産廃専門運行管理者の現場から見た「物流2024年問題」

「積込中の30分は、実質的には休憩に近い時間。しかし帳票上は“労働”として扱われる」
これは、産廃輸送の現場で日常的に起きている矛盾です。

2024年4月に施行された改善基準告示は、ドライバーの健康と安全を守るための制度です。理念は正しい。しかし現場の実態にそぐわない部分が多く、守ろうとすれば仕事が回らず、回そうとすれば違反になる――そんな板挟みが起きています。

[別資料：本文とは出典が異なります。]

(** Bob becomes a gateway, and enrols again. *)
Definition gateway_route : ManagedPolicyRoute := mkManagedPolicyRoute (cidr4 (ip4 10 1 0 0) 16) bob.
Definition gateway_setup : list (Env * Call) :=
  [(admin_env 200 62, AuthorizeMemberRoutes net_a bob
      (mkMemberRouteAuthorizationRequest [cidr4 (ip4 10 1 0 0) 16]));
   (admin_env 201 63, UpdatePolicy net_a (mkPolicyUpdateRequest [gateway_route] [] DnsPolicy_default));
   (admin_env 202 72, IssueToken net_a (mkTokenRequest None))].
Definition with_gateway : Server := run_calls two_members gateway_setup.
Lemma with_gateway_reachable : rtc controller_step fresh_controller with_gateway.
Proof. etrans; [apply two_members_reachable|]. apply run_calls_reachable. by vm_compute. Qed.
#[local] Notation gateway_again :=
  (enroll (device_env 210 36) (enrolment bob bob_key 72) with_gateway).
Definition no_draws : Draws := mkDraws (λ _, None) (λ _ _, uuid_of 0).
Lemma gateway_again_Ok : gateway_again = (Ok (unwrap gateway_again.1 no_response), gateway_again.2).
Proof. apply ran_ok. vm_decide. Qed.
Lemma with_gateway_opens : is_ok (open_state no_draws 205 (sv_disk with_gateway)) = true.
Proof. by vm_compute. Qed.
#[local] Instance ManagedPolicyRoute_eq_dec : EqDecision ManagedPolicyRoute.
Proof. solve_decision. Defined.
Lemma gateway_route_stored : gateway_route ∈ mpo_routes (mn_policy (managed with_gateway)).
Proof. vm_decide. Qed.
Lemma reenrollment_breaks_policy_witness :
  is_ok (open_state no_draws 205 (sv_disk with_gateway)) = true
  ∧ is_ok (open_state no_draws 212 (sv_disk gateway_again.2)) = false.
Proof.
  split; [exact with_gateway_opens|].
  destruct (reenrollment_breaks_policy (be_bytes 32 1) admin_token with_gateway
    (device_env 210 36) (enrolment bob bob_key 72) (unwrap gateway_again.1 no_response)
    gateway_again.2 (managed with_gateway) gateway_route) as [_ Hopen].
  - exact with_gateway_reachable.
  - apply good_draws_b_true. vm_decide.
  - exact gateway_again_Ok.
  - apply default_Some. vm_decide.
  - exact gateway_route_stored.
  - reflexivity.
  - vm_decide.
  - exact (Hopen no_draws 212).
Defined.
Lemma authenticateBiometric_frame (credentialId : string) (e : env) (st : state) :
  handler_frame st (exec (authenticateBiometric credentialId e) st).
Proof.
  unfold exec. rewrite authenticateBiometric_run. cbn zeta.
  destruct (atob credentialId); [|frame_solve].
  destruct (get_result e) as [[a|]|]; frame_solve.
Qed.

Lemma handleBiometricAuth_frame (e : env) (st : state) :
  handler_frame st (exec (handleBiometricAuth e) st).
Proof.
  unfold exec. rewrite handleBiometricAuth_run. cbn zeta.
  set (st0 := log _ (with_error "" (with_loading true st))).
  assert (Hst0 : forall st2, handler_frame st0 st2 -> handler_frame st st2).
  { intros st2. unfold handler_frame, count. subst st0. cbn.
    rewrite !List.filter_app, !length_app. cbn. by rewrite !Nat.add_0_r. }
  destruct (select_net e).
  - destruct (credential_on_file _) as [i|]; apply Hst0.
    + apply authenticateBiometric_frame.
    + apply registerBiometric_frame.
  - apply Hst0, registerBiometric_frame.
  - apply Hst0. frame_solve.
Qed.

(** ** Sessions *)

Lemma step_cases (st : state) (ev : event) :
  handler_frame st (step st ev)
  \/ (ev = TimerFires /\ 0 < pending st /\ step st ev = log OnSuccess st)
  \/ (ev = Unmount /\ step st ev = with_mounted false st).
Proof.
  destruct ev as [index value e|index key|e| | |]; cbn.
  - left. case_match; [apply handlePinChange_frame | apply handler_frame_refl].
  - left. case_match; [apply handleKeyDown_frame | apply handler_frame_refl].
  - left. case_match; [apply handleBiometricAuth_frame | apply handler_frame_refl].
  - left. case_match; [frame_solve | apply handler_frame_refl].
  - case_decide; [right; left; done | left; apply handler_frame_refl].
  - right; right; done.
Qed.

Lemma step_biometricAvailable (st : state) (ev : event) :
  biometricAvailable (step st ev) = biometricAvailable st.
Proof.
  destruct (step_cases st ev) as [(H & _) | [(_ & _ & ->) | (_ & ->)]]; done.
Qed.

Lemma run_biometricAvailable (evs : list event) (st : state) :
  biometricAvailable (run st evs) = biometricAvailable st.
Proof.
  revert st. induction evs as [|ev evs IH]; intros st; [done|].
  cbn. fold (run (step st ev) evs). by rewrite IH, step_biometricAvailable.
Qed.

Lemma mount_trace (w : platform) (st : state) : trace (mount w st) = trace st.
Proof.
  unfold mount. run_M. destruct w as [[b|]|]; cbn; by case_match.
Qed.

Lemma verifyPin_no_ceremony (pinValue : string) (e : env) (st : state) :
  count is_ceremony (trace (exec (verifyPin pinValue e) st))
  = count is_ceremony (trace st).
Proof.
  run_M.
  destruct (select_net e); cbn; [|frame_solve..].
  destruct (List.filter (matches userEmail) (table st)) as [|r [|]]; cbn;
    [frame_solve| |frame_solve].
  destruct (pin_hash r) as [h|]; cbn; [|frame_solve].
  destruct (bcrypt_compare pinValue h); cbn.
  - destruct (update_net e); cbn; frame_solve.
  - destruct (has_input (pin st) 0); cbn; frame_solve.
Qed.

Lemma handlePinChange_no_ceremony (index : nat) (value : string) (e : env) (st : state) :
  count is_ceremony (trace (exec (handlePinChange index value e) st))
  = count is_ceremony (trace st).
Proof.
  destruct (value_cases value) as [Hok | [Hok | Hrej]].
  3: { unfold exec. by rewrite handlePinChange_rejected. }
  all: unfold exec, handlePinChange, mbind, M_bind;
    (rewrite handlePinChange_sync_accepted by tauto); cbn zeta;
    destruct (every_nonempty _ && _);
    destruct (negb _ && _ && _);
    cbv beta iota;
    first [ done
          | match goal with
            | |- context [verifyPin ?p ?e' ?s] =>
                pose proof (verifyPin_no_ceremony p e' s) as Hv
            end; unfold exec in Hv; by rewrite Hv ].
Qed.
Lemma elem_of_computeInvalidationPaths (kind : string) (id : option string)
    (p : string) :
  p ∈ computeInvalidationPaths kind id ↔
  p = collectionPath kind ∨ p = rootPath ∨
  ∃ i, id = Some i ∧ p = detailPath kind i.
Proof.
  unfold computeInvalidationPaths.
  rewrite elem_of_union, elem_of_union, !elem_of_singleton.
  destruct id as [i|].
  - rewrite elem_of_singleton. split.
    + intros [[-> | ->] | ->]; eauto 6.
    + intros [-> | [-> | (j & [= <-] & ->)]]; auto.
  - rewrite elem_of_empty. split.
    + intros [[-> | ->] | []]; auto.
    + intros [-> | [-> | (j & [=] & _)]]; auto.
Qed.

(** *** What each handler does *)

(** [createUser] either rejects the form without any effect, or logs,
    waits, revalidates the listing and the home page and succeeds. *)
Lemma createUser_cases (prevState : option Actions.ActionState)
    (formData : Actions.FormData) :
  (∃ msg, Actions.createUser prevState formData = ([], Actions.failed msg)
          ∧ ((Actions.get formData "name" = None ∨
              ∃ n, Actions.get formData "name" = Some n ∧ trim n = "") ∨
             (Actions.get formData "email" = None ∨
              ∃ e, Actions.get formData "email" = Some e ∧
                   includes e "@" = false))) ∨
  (∃ n e,
     Actions.get formData "name" = Some n ∧ trim n ≠ "" ∧
     Actions.get formData "email" = Some e ∧ includes e "@" = true ∧
     Actions.createUser prevState formData =
     ([ConsoleLog "Creating user:" [("name", n); ("email", e)];
       SetTimeout 1000; RevalidatePath "/users"; RevalidatePath "/"],
      {| Actions.success := true;
         Actions.message := Some ("User " +:+ n +:+ " created successfully!");
         Actions.error := None;
         Actions.data := Some {| Actions.name := n; Actions.email := e |} |})).
Proof.
  unfold Actions.createUser.
  destruct (Actions.get formData "name") as [n|]; [|left; eauto 6].
  destruct (truthy n) eqn:Hn; simpl.
  2:{ apply truthy_false in Hn as ->. left. eexists. split; [done|].
      left. right. by exists "". }
  destruct (String.length (trim n) =? 0)%nat eqn:Ht.
  { apply length_zero in Ht. left. eexists. split; [done|]. left. eauto. }
  assert (trim n ≠ "") as Hne.
  { intros Hz. apply length_zero in Hz. congruence. }
  destruct (Actions.get formData "email") as [e|]; [|left; eauto 6].
  destruct (truthy e) eqn:He; simpl.
  2:{ apply truthy_false in He as ->. left. eexists. split; [done|].
      right. right. by exists "". }
  destruct (includes e "@") eqn:Hi; simpl.
  - right. exists n, e. done.
  - left. eexists. split; [done|]. right. eauto.
Qed.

本記事では、営業所所長・運行管理者としての視点から、産廃輸送ならではの拘束時間の実態と、制度と折り合いをつけるための現場の工夫を紹介します。

~おことわり~
この記事は筆者個人の体験をベースに記したものです。会社が変わることで状況が全く異なる可能性もありますので、それを踏まえてお読みください。

産廃輸送の実態――「拘束」と「労働」の境界線

産廃輸送は重機主体、ドライバーは待機が中心

トラック物流は積荷によって、働き方・拘束時間の中身が大きく異なります。私の勤務する運送会社営業所では、廃棄物運搬を専門に扱っています。これは、工場などから排出される産業廃棄物を、中間・最終処分場に運搬するものです。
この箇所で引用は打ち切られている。